Gekommen, um zu gehen?

Seit ihrer Ankunft seien die SyrerInnen stets daran erinnert worden, dass sie nur „vorübergehend“ in der Türkei seien: „Wir waren nicht in der Lage, den Syrern zu sagen: Ihr seid ein Teil dieses Landes. Und leider wurden auch keine entsprechenden Integrationspolitiken aufgelegt.“

Statt dauerhaften Aufenthalt habe die Türkei den SyrerInnen lediglich einen provisorischen Status zuerkannt. Laut Görendağ hänge es immer auch von der jeweiligen Konjunktur und aktuellen Politik ab, wie die Stimmung gegenüber den SyrerInnen ausfällt.

Jüngst gab die Migrationsbehörde bekannt, dass Istanbul offiziell keine syrischen Geflüchteten mehr aufnehmen werde. Laut Görendağ wird der Aufnahmestopp aber nicht dazu führen, dass keine SyrerInnen mehr kommen. Arbeit gibt es vor allem in Istanbul. Deshalb werden Millionen Geflüchtete hier inoffiziell weiterleben. Mit dem Beschluss würden Millionen Geflüchtete aus dem System katapultiert, sagt Görendağ.

Warum kämpft ihr nicht?

Ömer Bozan*, 45 Jahre alt und eng mit Mehmud Heso befreundet, verlor im Krieg erst Angehörige, dann Verwandte. Vor sechs Jahren sah er sich gezwungen, in die Türkei zu migrieren.
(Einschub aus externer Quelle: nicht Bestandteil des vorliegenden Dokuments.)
(** ** The claims about the gate *)

(** C6: with an empty requirement list the gate returns true at once: no
    RPC request is issued and neither cache is touched. *)
Theorem gate_empty_requirement
    (parse : string -> option SignalAllowEntry) (normalize : string -> option string)
    (groupId : string) (opts : Opts) (env : Env) (st : Caches) :
  let r := checkGroupHasRequiredMember parse normalize groupId [] opts env st in
  outcome r = Returned true /\ rpcs r = [] /\ caches r = st.
Proof. cbv zeta. rewrite checkGroup_empty. now cbn. Qed.

(** C1: when the gate reads a group list in which the target group is
    located and the non-empty requirement list holds no wildcard, the
    gate returns true exactly when some member of that group satisfies
    the requirement (it has a phone number normalizing to a required
    phone, or a uuid equal to a required uuid, a field holding the empty
    string counting as absent), and the boolean is stored in the decision
    cache under the call's key. *)
Theorem gate_true_iff_member_satisfies
    (parse : string -> option SignalAllowEntry) (normalize : string -> option string)
    (groupId : string) (required : list string) (opts : Opts)
    (env : Env) (st : Caches)
    (groups : list SignalGroupEntry) (group : SignalGroupEntry)
    (Hrequired : required <> [])
    (Hmiss : decisionFresh st (decisionKey opts groupId) (clock env) = None)
    (Hgroups : outcome (getCachedGroups opts false env st) = Returned groups)
    (Hlocated : locates groupId groups group)
    (Hnowild : forall s, s ∈ required -> parse s <> Some AllowAny) :
  let r := checkGroupHasRequiredMember parse normalize groupId required opts env st in
  exists allowed : bool,
    outcome r = Returned allowed
    /\ membershipCache (caches r) !! decisionKey opts groupId
       = Some (Decision.mk allowed (clock env))
    /\ (allowed = true <->
        exists member, member ∈ default [] (members group)
                       /\ memberSatisfies parse normalize required member).
Proof.
  cbv zeta.
  destruct (checkGroup_decides parse normalize groupId required opts env st groups
              Hrequired Hmiss Hgroups) as (Hout & Hcache & _).
  eexists. split; [exact Hout |]. split; [exact Hcache |].
  unfold gateDecision. apply findGroup_locates in Hlocated. rewrite Hlocated.
  destruct (existsb isAny (parseRequired parse required)) eqn:Hany.
  - apply wildcard_parsed in Hany as (s & Hs & Hparse).
    now destruct (Hnowild s Hs).
  - rewrite existsb_exists. split.
    + intros (member & Hin & Hm). exists member. split.
      * now apply list_elem_of_In.
      * now apply memberMatches_iff.
    + intros (member & Hin & Hm). exists member. split.
      * now apply list_elem_of_In.
      * now apply memberMatches_iff.
Qed.

Lemma gate_true_iff_member_satisfies_witness :
  let r := checkGroupHasRequiredMember Sample.parse Sample.normalize
             "abc123def=" ["+15551111111"] Sample.opts
             (Sample.serving Sample.directory Sample.t0) initial in
  exists allowed : bool,
    outcome r = Returned allowed
    /\ membershipCache (caches r) !! decisionKey Sample.opts "abc123def="
       = Some (Decision.mk allowed Sample.t0)
    /\ (allowed = true <->
        exists member, member ∈ default [] (members Sample.mixedCase)
                       /\ memberSatisfies Sample.parse Sample.normalize
                            ["+15551111111"] member).
Proof.
  apply (gate_true_iff_member_satisfies Sample.parse Sample.normalize
           "abc123def=" ["+15551111111"] Sample.opts
           (Sample.serving Sample.directory Sample.t0) initial
           Sample.directory Sample.mixedCase).
  - discriminate.
  - reflexivity.
  - reflexivity.
  - apply findGroup_locates. reflexivity.
  - intros s Hs. apply list_elem_of_singleton in Hs. subst s. discriminate.
Defined.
Bozan erzählt, viele in der Türkei dächten, dass die SyrerInnen an dem Krieg in Afrin Schuld seien. Er klagt darüber, dass er immer wieder daran scheitere, Mitmenschen davon zu überzeugen, dass er und andere SyrerInnen kein Teil dieses Krieges sein wollen.

Der Syrer berichtet von einer Begegnung. Neulich sei ein Kunde in das Reisebüro gekommen, in dem er arbeitet. Im Verkaufsgespräch über einen Pauschalurlaub habe der Kunde ihn nebenbei gefragt, warum er aus Syrien gekommen sei. „Ich habe ihm erzählt, was wir erlebt haben, habe von unseren Verlusten berichtet, doch er war nicht überzeugt. Wie viele andere auch meinte er, wir müssten kämpfen.“ Dass er nicht zur Waffe greifen und töten wolle und überdies herzkrank sei, habe den Kunden auch nicht überzeugt. Der habe nur gesagt: „Für euch kämpft die Türkei in Syrien.“

Es wird noch eine Weile dauern

Volkan Görendağ von Amnesty International sorgt sich um die SyrerInnen in der Türkei. Bozans Erzählung macht die Sorge verständlicher. „Wenn du diese Menschen einmal als Gäste aufgenommen hast, dann musst du sie aus deiner Syrien-Politik heraushalten. Denn diese Millionen von Menschen haben sich in deine Obhut geflüchtet“, sagt Görendağ.

Bozan sagt, vor der Afrin-Operation habe er gedacht, die SyrerInnen und die türkische Bevölkerung hätten sich aneinander gewöhnt. Nach Beginn der Militäroperation in Afrin sieht es anders aus. „Es wird wohl noch eine Weile dauern, bis wir hier akzeptiert sind“, sagt Bozan.